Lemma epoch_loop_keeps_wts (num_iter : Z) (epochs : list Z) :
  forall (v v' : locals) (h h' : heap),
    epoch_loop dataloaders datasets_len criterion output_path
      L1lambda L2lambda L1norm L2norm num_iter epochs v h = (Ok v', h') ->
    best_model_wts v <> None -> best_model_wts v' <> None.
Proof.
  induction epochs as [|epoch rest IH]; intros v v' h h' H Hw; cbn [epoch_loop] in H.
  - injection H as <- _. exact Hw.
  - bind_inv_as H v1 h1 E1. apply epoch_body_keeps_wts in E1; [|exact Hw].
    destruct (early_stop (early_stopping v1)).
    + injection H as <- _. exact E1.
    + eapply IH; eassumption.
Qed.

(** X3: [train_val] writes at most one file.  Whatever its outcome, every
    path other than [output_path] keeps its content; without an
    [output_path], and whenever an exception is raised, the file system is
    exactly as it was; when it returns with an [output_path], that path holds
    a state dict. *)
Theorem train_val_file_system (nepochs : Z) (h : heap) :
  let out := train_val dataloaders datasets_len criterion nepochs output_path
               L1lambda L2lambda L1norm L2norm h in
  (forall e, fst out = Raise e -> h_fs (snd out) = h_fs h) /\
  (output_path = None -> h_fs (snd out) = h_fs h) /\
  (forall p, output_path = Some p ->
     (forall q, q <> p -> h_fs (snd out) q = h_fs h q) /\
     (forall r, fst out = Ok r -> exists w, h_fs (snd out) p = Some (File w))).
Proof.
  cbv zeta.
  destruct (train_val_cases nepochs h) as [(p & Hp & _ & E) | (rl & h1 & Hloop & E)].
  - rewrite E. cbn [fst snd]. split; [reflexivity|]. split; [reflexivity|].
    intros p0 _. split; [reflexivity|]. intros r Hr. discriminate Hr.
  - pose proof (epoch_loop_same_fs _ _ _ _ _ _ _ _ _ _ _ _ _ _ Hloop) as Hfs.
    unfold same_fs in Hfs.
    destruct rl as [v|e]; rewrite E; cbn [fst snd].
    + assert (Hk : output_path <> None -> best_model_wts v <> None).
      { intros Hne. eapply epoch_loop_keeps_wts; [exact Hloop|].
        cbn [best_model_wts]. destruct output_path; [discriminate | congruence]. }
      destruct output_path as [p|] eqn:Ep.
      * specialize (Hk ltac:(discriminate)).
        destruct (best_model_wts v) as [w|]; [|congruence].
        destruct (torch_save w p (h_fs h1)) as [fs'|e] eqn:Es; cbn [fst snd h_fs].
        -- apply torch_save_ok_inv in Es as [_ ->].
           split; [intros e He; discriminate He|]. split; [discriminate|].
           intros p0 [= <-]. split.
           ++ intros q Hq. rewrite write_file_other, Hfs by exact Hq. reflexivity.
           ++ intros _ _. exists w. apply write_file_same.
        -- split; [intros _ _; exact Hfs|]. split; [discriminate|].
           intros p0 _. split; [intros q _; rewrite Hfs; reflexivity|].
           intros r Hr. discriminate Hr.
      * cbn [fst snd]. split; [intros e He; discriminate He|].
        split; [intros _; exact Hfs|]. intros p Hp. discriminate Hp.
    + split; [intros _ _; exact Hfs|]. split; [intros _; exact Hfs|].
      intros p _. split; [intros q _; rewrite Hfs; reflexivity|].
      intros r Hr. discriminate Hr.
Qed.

· · · · · · ·

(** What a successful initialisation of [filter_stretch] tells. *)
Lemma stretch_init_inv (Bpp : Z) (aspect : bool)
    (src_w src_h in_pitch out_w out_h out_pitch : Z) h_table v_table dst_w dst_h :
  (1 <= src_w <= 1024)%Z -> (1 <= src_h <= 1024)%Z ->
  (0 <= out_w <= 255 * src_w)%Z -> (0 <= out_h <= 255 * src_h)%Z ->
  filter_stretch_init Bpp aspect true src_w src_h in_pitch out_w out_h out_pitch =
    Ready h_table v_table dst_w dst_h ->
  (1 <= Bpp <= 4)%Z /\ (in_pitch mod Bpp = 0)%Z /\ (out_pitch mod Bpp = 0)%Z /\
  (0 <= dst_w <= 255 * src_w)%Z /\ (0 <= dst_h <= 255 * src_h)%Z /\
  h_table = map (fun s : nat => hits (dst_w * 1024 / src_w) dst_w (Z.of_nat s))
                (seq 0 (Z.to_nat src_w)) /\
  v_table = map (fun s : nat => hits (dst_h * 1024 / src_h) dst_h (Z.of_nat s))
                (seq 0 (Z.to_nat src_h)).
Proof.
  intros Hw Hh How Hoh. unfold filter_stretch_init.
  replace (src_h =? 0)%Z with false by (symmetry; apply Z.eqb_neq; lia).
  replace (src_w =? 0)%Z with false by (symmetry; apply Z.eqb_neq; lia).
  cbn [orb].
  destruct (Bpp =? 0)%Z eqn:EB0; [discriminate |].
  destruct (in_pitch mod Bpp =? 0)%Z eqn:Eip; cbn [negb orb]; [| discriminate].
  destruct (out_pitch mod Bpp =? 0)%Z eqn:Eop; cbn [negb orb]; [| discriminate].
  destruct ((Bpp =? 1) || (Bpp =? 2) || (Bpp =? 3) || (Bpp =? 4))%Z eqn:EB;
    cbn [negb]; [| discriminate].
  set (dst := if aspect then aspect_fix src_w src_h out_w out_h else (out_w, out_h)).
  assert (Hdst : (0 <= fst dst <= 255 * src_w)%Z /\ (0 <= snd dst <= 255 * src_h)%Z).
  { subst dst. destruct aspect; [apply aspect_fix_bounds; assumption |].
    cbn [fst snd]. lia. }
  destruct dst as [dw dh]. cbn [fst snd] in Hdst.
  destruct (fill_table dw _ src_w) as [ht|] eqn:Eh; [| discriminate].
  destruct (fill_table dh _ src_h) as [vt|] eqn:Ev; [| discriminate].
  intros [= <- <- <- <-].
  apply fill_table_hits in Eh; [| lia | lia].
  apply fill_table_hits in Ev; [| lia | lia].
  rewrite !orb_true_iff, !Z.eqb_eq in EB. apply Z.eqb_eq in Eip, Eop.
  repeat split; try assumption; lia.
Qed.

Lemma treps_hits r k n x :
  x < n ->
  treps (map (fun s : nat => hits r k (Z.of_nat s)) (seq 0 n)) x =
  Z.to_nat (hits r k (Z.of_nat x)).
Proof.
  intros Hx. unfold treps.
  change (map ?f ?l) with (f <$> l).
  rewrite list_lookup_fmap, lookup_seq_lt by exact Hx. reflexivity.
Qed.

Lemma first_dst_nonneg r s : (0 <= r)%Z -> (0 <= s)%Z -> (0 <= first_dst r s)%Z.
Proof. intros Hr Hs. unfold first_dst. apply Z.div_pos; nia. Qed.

· · · · · · ·

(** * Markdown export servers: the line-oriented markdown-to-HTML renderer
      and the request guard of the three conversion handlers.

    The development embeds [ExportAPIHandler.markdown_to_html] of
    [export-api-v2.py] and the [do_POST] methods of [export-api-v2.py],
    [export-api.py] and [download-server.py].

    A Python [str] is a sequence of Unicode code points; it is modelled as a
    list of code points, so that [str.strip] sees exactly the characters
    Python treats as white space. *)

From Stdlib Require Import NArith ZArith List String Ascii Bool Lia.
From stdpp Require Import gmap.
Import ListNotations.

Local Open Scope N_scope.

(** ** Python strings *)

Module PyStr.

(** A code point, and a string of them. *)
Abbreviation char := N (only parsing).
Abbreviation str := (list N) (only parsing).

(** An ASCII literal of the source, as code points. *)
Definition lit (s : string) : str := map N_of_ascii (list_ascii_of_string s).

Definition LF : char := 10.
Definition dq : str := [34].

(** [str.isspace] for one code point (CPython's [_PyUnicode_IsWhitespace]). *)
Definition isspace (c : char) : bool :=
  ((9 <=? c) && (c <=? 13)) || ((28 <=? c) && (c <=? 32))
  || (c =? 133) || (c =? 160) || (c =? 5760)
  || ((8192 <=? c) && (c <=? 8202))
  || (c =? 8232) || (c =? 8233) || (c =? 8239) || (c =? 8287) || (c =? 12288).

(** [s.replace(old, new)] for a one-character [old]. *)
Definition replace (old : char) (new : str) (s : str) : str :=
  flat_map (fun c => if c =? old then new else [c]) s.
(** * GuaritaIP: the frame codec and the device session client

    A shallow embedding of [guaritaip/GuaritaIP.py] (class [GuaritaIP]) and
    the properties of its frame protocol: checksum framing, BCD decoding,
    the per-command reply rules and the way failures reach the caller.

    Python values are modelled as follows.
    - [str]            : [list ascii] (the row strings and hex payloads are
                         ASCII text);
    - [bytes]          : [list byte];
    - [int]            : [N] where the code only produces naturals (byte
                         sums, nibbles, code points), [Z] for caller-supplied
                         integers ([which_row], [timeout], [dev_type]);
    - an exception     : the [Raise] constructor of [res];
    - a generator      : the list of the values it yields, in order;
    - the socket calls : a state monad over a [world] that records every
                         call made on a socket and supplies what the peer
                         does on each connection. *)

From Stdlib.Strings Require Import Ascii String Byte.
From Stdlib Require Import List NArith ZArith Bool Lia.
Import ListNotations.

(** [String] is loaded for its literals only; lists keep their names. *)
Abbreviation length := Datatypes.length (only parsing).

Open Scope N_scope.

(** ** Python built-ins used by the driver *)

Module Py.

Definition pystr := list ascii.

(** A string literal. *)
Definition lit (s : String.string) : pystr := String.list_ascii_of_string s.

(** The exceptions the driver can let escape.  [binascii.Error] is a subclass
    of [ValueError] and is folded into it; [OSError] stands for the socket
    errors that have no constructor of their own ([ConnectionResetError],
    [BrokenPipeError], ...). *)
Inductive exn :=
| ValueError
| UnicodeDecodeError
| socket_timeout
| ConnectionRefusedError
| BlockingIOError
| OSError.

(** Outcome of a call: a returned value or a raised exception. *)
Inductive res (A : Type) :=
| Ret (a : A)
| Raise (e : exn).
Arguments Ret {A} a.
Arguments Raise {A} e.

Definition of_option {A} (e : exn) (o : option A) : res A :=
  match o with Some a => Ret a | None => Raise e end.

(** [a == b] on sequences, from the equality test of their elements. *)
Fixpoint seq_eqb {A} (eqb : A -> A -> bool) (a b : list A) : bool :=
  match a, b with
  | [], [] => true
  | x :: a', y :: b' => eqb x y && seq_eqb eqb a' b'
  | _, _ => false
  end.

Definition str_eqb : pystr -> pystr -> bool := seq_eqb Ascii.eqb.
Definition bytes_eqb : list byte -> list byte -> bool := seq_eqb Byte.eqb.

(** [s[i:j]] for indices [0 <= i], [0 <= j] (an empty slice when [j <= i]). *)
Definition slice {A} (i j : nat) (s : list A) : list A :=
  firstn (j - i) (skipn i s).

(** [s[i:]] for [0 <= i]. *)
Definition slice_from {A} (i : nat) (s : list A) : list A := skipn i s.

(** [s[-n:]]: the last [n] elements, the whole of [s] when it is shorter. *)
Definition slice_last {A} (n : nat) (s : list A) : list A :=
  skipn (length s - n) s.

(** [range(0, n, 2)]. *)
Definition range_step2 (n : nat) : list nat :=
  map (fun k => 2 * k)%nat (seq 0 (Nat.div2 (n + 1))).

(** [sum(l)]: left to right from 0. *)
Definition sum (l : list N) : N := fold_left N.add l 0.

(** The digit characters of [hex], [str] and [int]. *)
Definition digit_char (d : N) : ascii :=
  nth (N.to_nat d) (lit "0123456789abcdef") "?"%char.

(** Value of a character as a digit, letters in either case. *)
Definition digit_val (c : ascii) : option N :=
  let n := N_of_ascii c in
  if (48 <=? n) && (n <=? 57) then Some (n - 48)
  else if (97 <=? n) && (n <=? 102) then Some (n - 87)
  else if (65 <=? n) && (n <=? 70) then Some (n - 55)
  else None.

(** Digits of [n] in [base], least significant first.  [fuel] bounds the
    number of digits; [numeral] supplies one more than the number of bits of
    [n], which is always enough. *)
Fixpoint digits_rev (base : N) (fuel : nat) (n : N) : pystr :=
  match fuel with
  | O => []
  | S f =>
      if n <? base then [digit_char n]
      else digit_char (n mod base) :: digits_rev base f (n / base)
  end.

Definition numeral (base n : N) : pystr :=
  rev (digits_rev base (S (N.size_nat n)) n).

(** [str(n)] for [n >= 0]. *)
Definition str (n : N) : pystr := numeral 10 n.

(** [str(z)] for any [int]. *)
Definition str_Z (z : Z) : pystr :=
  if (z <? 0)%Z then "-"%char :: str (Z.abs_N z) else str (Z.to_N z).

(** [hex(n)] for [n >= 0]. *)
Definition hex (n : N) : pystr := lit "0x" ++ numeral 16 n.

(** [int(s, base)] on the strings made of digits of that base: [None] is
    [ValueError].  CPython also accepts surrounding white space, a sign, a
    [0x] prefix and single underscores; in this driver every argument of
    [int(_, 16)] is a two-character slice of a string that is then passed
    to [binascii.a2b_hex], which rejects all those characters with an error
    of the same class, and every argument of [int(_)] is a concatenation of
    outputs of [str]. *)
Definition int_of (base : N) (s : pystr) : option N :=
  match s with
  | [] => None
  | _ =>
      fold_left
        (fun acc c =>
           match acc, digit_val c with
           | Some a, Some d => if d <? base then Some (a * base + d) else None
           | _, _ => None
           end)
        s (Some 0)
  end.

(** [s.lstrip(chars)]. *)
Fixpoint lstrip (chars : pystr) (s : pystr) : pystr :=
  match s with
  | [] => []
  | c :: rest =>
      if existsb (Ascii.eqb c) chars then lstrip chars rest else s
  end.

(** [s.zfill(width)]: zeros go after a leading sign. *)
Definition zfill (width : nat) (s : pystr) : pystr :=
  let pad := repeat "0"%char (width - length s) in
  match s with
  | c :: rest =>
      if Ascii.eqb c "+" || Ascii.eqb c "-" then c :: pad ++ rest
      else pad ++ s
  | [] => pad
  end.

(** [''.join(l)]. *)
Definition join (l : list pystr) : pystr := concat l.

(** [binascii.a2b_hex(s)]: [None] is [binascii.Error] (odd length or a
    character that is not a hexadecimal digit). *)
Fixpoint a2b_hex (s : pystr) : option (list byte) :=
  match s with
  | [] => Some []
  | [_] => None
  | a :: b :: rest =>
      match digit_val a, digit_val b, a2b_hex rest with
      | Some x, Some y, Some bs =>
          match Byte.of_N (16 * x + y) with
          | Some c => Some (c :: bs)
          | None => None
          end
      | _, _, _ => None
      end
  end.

· · · · · · ·

* [PROBLEM REQUIREMENTS]: Count every line of the material above that includes "dataloaders", giving the total without any other words.

* [RESULT]: 2